La clé du succès dans les classements internationaux réside dans une logique d’une simplicité implacable : les classements sont des miroirs froids reflétant des chiffres, des données tangibles. Et toute réforme, aussi ambitieuse soit-elle, doit impérativement se traduire dans le langage universel et quantifiable des statistiques. Ce sont elles qui dictent la réalité et déterminent la position du pays sur l’échiquier mondial. L’incapacité de maîtriser ce langage, à traduire les actions en chiffres, condamne le pays à une progression lente, à la stagnation, voire à une douloureuse régression. C’est ainsi que Nabil Adel, enseignant-chercheur et directeur du Groupe de recherche en géopolitique et géoéconomie à l’ESCA, explique pourquoi le Maroc rencontre des difficultés à améliorer son classement dans les indices internationaux, comme l’Indice de développement humain (IDH) du PNUD.

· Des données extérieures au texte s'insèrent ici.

(* ===== verification/Schema.v ===== *)
(** * The statements and the sessions of PostgreSQL

    Every SQL statement the modelled sources send, as data ([stmt]) with its
    meaning on the tables of Tables.v ([stmt_ok], [stmt_violates]); the queries
    of the read API are those of Queries.v. Below: transactions, row locks, and
    what a call that throws may have done. *)

From S2P Require Import Prelude Json Config Tables Queries.
From Stdlib Require Import ZArith Lia String.
From stdpp Require Import prelude strings gmap.

Open Scope Z_scope.

(** ** Statements *)

(** The row of the worker's read (deliveries.repo.ts, [DeliveryForWorkerRow]). *)
Record for_worker_row := {
  w_id : string; w_status : status; w_attempt_count : Z; w_endpoint_id : string;
  w_endpoint_url : string; w_signing_secret : string; w_endpoint_active : bool;
  w_event_id : string; w_event_type : string; w_payload : json; w_received_at : Z
}.

(** The row of the alert (alerts.ts, [LastAttemptSummary]). *)
Record LastAttemptSummary := {
  la_attempt_number : Z; la_outcome : AttemptOutcome;
  la_http_status : option Z; la_error_message : option string
}.

(** An assignment of [UPDATE endpoints SET ..], over the parameters [$n]. *)
Inductive assignment :=
| SetActive (n : nat)        (** [is_active = $n] *)
| SetUrl (n : nat).          (** [url = $n] *)

Inductive stmt :=
| SelectForWorker (id : string)
| UpdateStatus (id : string) (st : status)
| InsertTransition (id : string) (from : option status) (to : status) (reason : string) (by_ : actor)
| SelectClaimable (grace_s limit : Z)
| UpdateEnqueued (id : string)
| SelectStatusForUpdate (id : string)
| InsertAttempt (id : string) (number : Z) (o : AttemptOutcome) (http : option Z)
    (body error : option string) (latency_ms started_ms finished_ms : Z)
| UpdateAttempted (id : string) (st : status) (next : option jsnum)
| SelectLastAttempt (id : string)
| SelectDeliveryOfEvent (event : string)
| InsertEvent (client key type : string) (payload : json)
| SelectEvent (client key : string)
| InsertDelivery (event endpoint : string)
| SelectEndpoint (id : string)
| InsertEndpoint (client url secret : string)
| UpdateEndpoint (sets : list assignment) (where_ : nat) (values : list param)
| Select (q : query).

(** The rows a statement answers with. *)
Definition stmt_resp (q : stmt) : Type :=
  match q with
  | SelectForWorker _ => list for_worker_row
  | SelectClaimable _ _ => list string
  | SelectStatusForUpdate _ => list status
  | SelectLastAttempt _ => list LastAttemptSummary
  | SelectDeliveryOfEvent _ => list (string * status)
  | InsertEvent _ _ _ _ | SelectEvent _ _ | InsertDelivery _ _ => list string
  | SelectEndpoint _ => list (string * string * bool)
  | InsertEndpoint _ _ _ | UpdateEndpoint _ _ _ => list EndpointRow
  | Select q => query_resp q
  | UpdateStatus _ _ | InsertTransition _ _ _ _ _ | UpdateEnqueued _
  | InsertAttempt _ _ _ _ _ _ _ _ _ | UpdateAttempted _ _ _ => unit
  end.

(** What a writing transaction locks until it ends: the row of a delivery,
    or the key of a primary key or unique constraint. *)
Inductive lockkey :=
| LDelivery (id : string)
| LEventId (id : string)
| LDeliveryId (id : string)
| LAttempt (id : string) (number : Z)
| LEvent (client key : string)
| LDeliveryOf (event endpoint : string)
| LEndpoint (id : string).

#[export] Instance lockkey_eq_dec : EqDecision lockkey.
Proof. solve_decision. Defined.

Definition stmt_locks (q : stmt) : stmt_resp q -> list lockkey :=
  match q return stmt_resp q -> list lockkey with
  | UpdateStatus id _ | UpdateEnqueued id | UpdateAttempted id _ _
  | SelectStatusForUpdate id => fun _ => [LDelivery id]
  | SelectClaimable _ _ => fun ids => map LDelivery ids
  | InsertAttempt id n _ _ _ _ _ _ _ => fun _ => [LAttempt id n]
  | InsertEvent c k _ _ => fun ids => LEvent c k :: map LEventId ids
  | InsertDelivery ev ep => fun ids => LDeliveryOf ev ep :: map LDeliveryId ids
  | UpdateEndpoint _ n ps => fun _ => LEndpoint <$> option_list (text_at ps n)
  | _ => fun _ => []
  end.

(** ** Meaning of the statements *)

Definition worker_row (t : tables) (id : string) : option for_worker_row :=
  d ← deliveries t !! id;
  e ← endpoints t !! d_endpoint_id d;
  ev ← events t !! d_event_id d;
  Some {|
    w_id := id; w_status := d_status d; w_attempt_count := d_attempt_count d;
    w_endpoint_id := d_endpoint_id d; w_endpoint_url := e_url e;
    w_signing_secret := e_signing_secret e; w_endpoint_active := e_is_active e;
    w_event_id := d_event_id d; w_event_type := ev_event_type ev;
    w_payload := ev_payload ev; w_received_at := ev_received_at ev |}.

(** The WHERE clause of the reconciler's sweep. *)
Definition claimable (now grace_s : Z) (d : delivery_row) : bool :=
  (bool_decide (d_status d = PENDING) ||
   bool_decide (d_status d = FAILED) &&
   match d_next_attempt_at d with Some n => n <? now | None => false end) &&
  (d_updated_at d <? now - 1000000 * grace_s).

Definition same_event_key (client key : string) (r : event_row) : bool :=
  String.eqb (ev_client_id r) client && String.eqb (ev_idempotency_key r) key.

Definition attempt_summary (a : attempt_row) : LastAttemptSummary := {|
  la_attempt_number := a_attempt_number a; la_outcome := a_outcome a;
  la_http_status := a_http_status a; la_error_message := a_error_message a |}.

Definition new_delivery (event endpoint : string) (now : Z) : delivery_row := {|
  d_event_id := event; d_endpoint_id := endpoint; d_status := PENDING;
  d_attempt_count := 0; d_next_attempt_at := None; d_enqueued := false;
  d_created_at := now; d_updated_at := now |}.

Definition opt_ts (next : option jsnum) : option (option Z) :=
  match next with
  | None => Some None
  | Some (Num ms) => Some (Some (ts_of_ms ms))
  | Some NaN => None
  end.

(** The columns an UPDATE sets; [None]: a parameter that cannot be cast. *)
Definition assign (ps : list param) (acc : option bool * option string) (a : assignment) :
    option (option bool * option string) :=
  match a with
  | SetActive n => match param_at ps n with Some (PBool b) => Some (Some b, acc.2) | _ => None end
  | SetUrl n => match param_at ps n with Some (PText s) => Some (acc.1, Some s) | _ => None end
  end.

Definition assigned (ps : list param) (sets : list assignment) : option (option bool * option string) :=
  foldl (fun acc a => x ← acc; assign ps x a) (Some (None, None)) sets.

(** The constraints a statement breaks: foreign keys, unique keys, and a
    timestamp parameter that is no date. *)
Definition stmt_violates (t : tables) (q : stmt) : Prop :=
  match q with
  | InsertTransition id _ _ _ _ => deliveries t !! id = None
  | InsertAttempt id n _ _ _ _ _ _ _ =>
      deliveries t !! id = None \/
      exists a, a ∈ delivery_attempts t /\ a_delivery_id a = id /\ a_attempt_number a = n
  | UpdateAttempted _ _ next => opt_ts next = None
  | InsertDelivery ev ep =>
      events t !! ev = None \/ endpoints t !! ep = None \/
      exists id d, deliveries t !! id = Some d /\ d_event_id d = ev /\ d_endpoint_id d = ep
  | UpdateEndpoint sets n ps => sets = [] \/ assigned ps sets = None \/ text_at ps n = None
  | Select q => query_violates q = true
  | _ => False
  end.

(** [stmt_ok now t busy q r ws]: on the tables [t], at the transaction's
    [now()], with the keys [busy] locked by others, [q] may answer [r] and
    performs the writes [ws]. Queries without ORDER BY may answer in any
    order; generated ids are any ids not in use. *)
Definition stmt_ok (now : Z) (t : tables) (busy : lockkey -> Prop) (q : stmt) :
    stmt_resp q -> list write -> Prop :=
  match q return stmt_resp q -> list write -> Prop with
  | SelectForWorker id => fun r ws => ws = [] /\ r = option_list (worker_row t id)
  | UpdateStatus id st => fun _ ws => ws = [WStatus id st now]
  | InsertTransition id from to reason by_ => fun _ ws =>
      ws = [WTransition {| t_delivery_id := id; t_from_status := from; t_to_status := to;
                           t_reason := reason; t_actor := by_; t_created_at := now |}]
  | SelectClaimable grace_s limit => fun ids ws =>
      let eligible id := exists d, deliveries t !! id = Some d /\
        claimable now grace_s d = true /\ ~ busy (LDelivery id) in
      ws = [] /\ NoDup ids /\ Z.of_nat (length ids) <= Z.max 0 limit /\
      Forall eligible ids /\
      (Z.of_nat (length ids) < limit -> forall id, eligible id -> id ∈ ids)
  | UpdateEnqueued id => fun _ ws => ws = [WEnqueued id now]
  | SelectStatusForUpdate id => fun r ws => ws = [] /\ r = option_list (d_status <$> deliveries t !! id)
  | InsertAttempt id n o http body err latency started finished => fun _ ws =>
      ws = [WAttempt {| a_delivery_id := id; a_attempt_number := n; a_outcome := o;
                        a_http_status := http; a_response_body := body; a_error_message := err;
                        a_latency_ms := latency; a_started_at := ts_of_ms started;
                        a_finished_at := ts_of_ms finished |}]
  | UpdateAttempted id st next => fun _ ws =>
      exists n, opt_ts next = Some n /\ ws = [WAttempted id st n now]
  | SelectLastAttempt id => fun r ws => ws = [] /\
      ((r = [] /\ forall a, a ∈ delivery_attempts t -> a_delivery_id a <> id) \/
       (exists a, r = [attempt_summary a] /\ a ∈ delivery_attempts t /\ a_delivery_id a = id /\
          forall a', a' ∈ delivery_attempts t -> a_delivery_id a' = id ->
                     a_attempt_number a' <= a_attempt_number a))
  | SelectDeliveryOfEvent ev => fun r ws => ws = [] /\
      ((r = [] /\ forall id d, deliveries t !! id = Some d -> d_event_id d <> ev) \/
       (exists id d, r = [(id, d_status d)] /\ deliveries t !! id = Some d /\ d_event_id d = ev))
  | InsertEvent client key type payload => fun r ws =>
      ((exists id e, events t !! id = Some e /\ same_event_key client key e = true) /\
       r = [] /\ ws = []) \/
      ((forall id e, events t !! id = Some e -> same_event_key client key e = false) /\
       exists id, events t !! id = None /\ r = [id] /\
         ws = [WEvent id {| ev_client_id := client; ev_idempotency_key := key;
                            ev_event_type := type; ev_payload := payload; ev_received_at := now |}])
  | SelectEvent client key => fun r ws => ws = [] /\ NoDup r /\
      forall id, id ∈ r <-> exists e, events t !! id = Some e /\ same_event_key client key e = true
  | InsertDelivery ev ep => fun r ws =>
      exists id, deliveries t !! id = None /\ r = [id] /\ ws = [WDelivery id (new_delivery ev ep now)]
  | SelectEndpoint id => fun r ws => ws = [] /\
      r = option_list ((fun e => (id, e_client_id e, e_is_active e)) <$> endpoints t !! id)
  | InsertEndpoint client url secret => fun r ws =>
      exists id, endpoints t !! id = None /\
      let e := {| e_client_id := client; e_url := url; e_signing_secret := secret;
                  e_is_active := true; e_created_at := now |} in
      r = [endpoint_detail id e] /\ ws = [WEndpoint id e]
  | UpdateEndpoint sets n ps => fun r ws =>
      exists active url id, assigned ps sets = Some (active, url) /\ text_at ps n = Some id /\
      match endpoints t !! id with
      | None => r = [] /\ ws = []
      | Some e => r = [endpoint_detail id (patched active url e)] /\ ws = [WPatch id active url]
      end
  | Select q => fun r ws => ws = [] /\ query_ok now t q r
  end.

(** ** Sessions and transactions

    Every flow of the engine holds at most one client at a time, so a session
    is: no open transaction, or one with its start time ([now()] inside it)
    and the writes so far, private until COMMIT. *)

Record txn := { tx_start : Z; tx_writes : list write }.

Record pgstate := { pg_tables : tables; pg_locks : list (lockkey * nat) }.

Inductive pgcmd :=
| CONNECT | CLIENT_RELEASE | BEGIN | COMMIT | ROLLBACK
| CLIENT_QUERY (q : stmt)
| POOL_QUERY (q : stmt).

Definition pg_resp (c : pgcmd) : Type :=
  match c with
  | CLIENT_QUERY q | POOL_QUERY q => stmt_resp q
  | _ => unit
  end.

(** Locked by a session other than [tid]. *)
Definition busy (p : pgstate) (tid : nat) (k : lockkey) : Prop :=
  exists tid', (k, tid') ∈ pg_locks p /\ tid' <> tid.

Definition release_locks (tid : nat) (l : list (lockkey * nat)) : list (lockkey * nat) :=
  filter (fun '(_, tid') => tid' <> tid) l.

Definition tx_view (p : pgstate) (x : txn) : tables := apply_writes (pg_tables p) (tx_writes x).

Definition committed (p : pgstate) (tid : nat) (ws : list write) : pgstate := {|
  pg_tables := apply_writes (pg_tables p) ws; pg_locks := release_locks tid (pg_locks p) |}.

(** A statement that succeeds in session [tid]. *)
Definition stmt_runs (now : Z) (p : pgstate) (t : tables) (tid : nat) (q : stmt)
    (r : stmt_resp q) (ws : list write) : Prop :=
  stmt_ok now t (busy p tid) q r ws /\ ~ stmt_violates t q /\
  Forall (fun k => ~ busy p tid k) (stmt_locks q r).

(** [pg_answers now p tid tx c r p' tx']: the server answers [r] to [c]. *)
Definition pg_answers (now : Z) (p : pgstate) (tid : nat) (tx : option txn) (c : pgcmd) :
    pg_resp c -> pgstate -> option txn -> Prop :=
  match c return pg_resp c -> pgstate -> option txn -> Prop with
  | CONNECT | CLIENT_RELEASE => fun _ p' tx' => p' = p /\ tx' = tx
  | BEGIN => fun _ p' tx' => p' = p /\ tx' = Some {| tx_start := now; tx_writes := [] |}
  | COMMIT => fun _ p' tx' =>
      p' = committed p tid (default [] (tx_writes <$> tx)) /\ tx' = None
  | ROLLBACK => fun _ p' tx' => p' = committed p tid [] /\ tx' = None
  | CLIENT_QUERY q => fun r p' tx' =>
      exists x ws, tx = Some x /\ stmt_runs (tx_start x) p (tx_view p x) tid q r ws /\
      p' = {| pg_tables := pg_tables p;
              pg_locks := map (fun k => (k, tid)) (stmt_locks q r) ++ pg_locks p |} /\
      tx' = Some {| tx_start := tx_start x; tx_writes := tx_writes x ++ ws |}
  | POOL_QUERY q => fun r p' tx' =>
      exists ws, stmt_runs now p (pg_tables p) tid q r ws /\
      p' = {| pg_tables := apply_writes (pg_tables p) ws; pg_locks := pg_locks p |} /\ tx' = tx
  end.

(** [pg_fails now p tid tx c p' tx']: the call throws. A statement has then
    had no effect, or (an autocommitted statement or a COMMIT whose reply is
    lost) its whole effect; an open transaction stays open until it is rolled
    back, and a transaction whose COMMIT or ROLLBACK fails is over. *)
Definition pg_fails (now : Z) (p : pgstate) (tid : nat) (tx : option txn) (c : pgcmd)
    (p' : pgstate) (tx' : option txn) : Prop :=
  match c with
  | CLIENT_RELEASE => False
  | CONNECT | CLIENT_QUERY _ => p' = p /\ tx' = tx
  | BEGIN => p' = p /\ tx' = None
  | COMMIT =>
      (p' = committed p tid [] \/ p' = committed p tid (default [] (tx_writes <$> tx))) /\ tx' = None
  | ROLLBACK => p' = committed p tid [] /\ tx' = None
  | POOL_QUERY q =>
      tx' = tx /\ (p' = p \/ exists r, pg_answers now p tid tx (POOL_QUERY q) r p' tx')
  end.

Pour rappel, le Royaume a conservé sa 120e place, malgré une avancée symbolique majeure : pour la première fois de son histoire, son IDH a dépassé le seuil de 0,700. Ce paradoxe, selon notre expert, trouve son origine dans les déficiences en matière de conception et de pilotage des politiques publiques. Il pointe des failles structurelles et profondes grèvent l’ensemble du cycle politique : de l’élaboration à la mise en œuvre, en passant par le suivi et l’évaluation. Résultat : des réformes annoncées, des efforts déployés, mais des résultats en demi-teinte. Quant au verdict, il est sans appel : pour progresser, il faut d’abord retirer les grains de sable qui enrayent la machine.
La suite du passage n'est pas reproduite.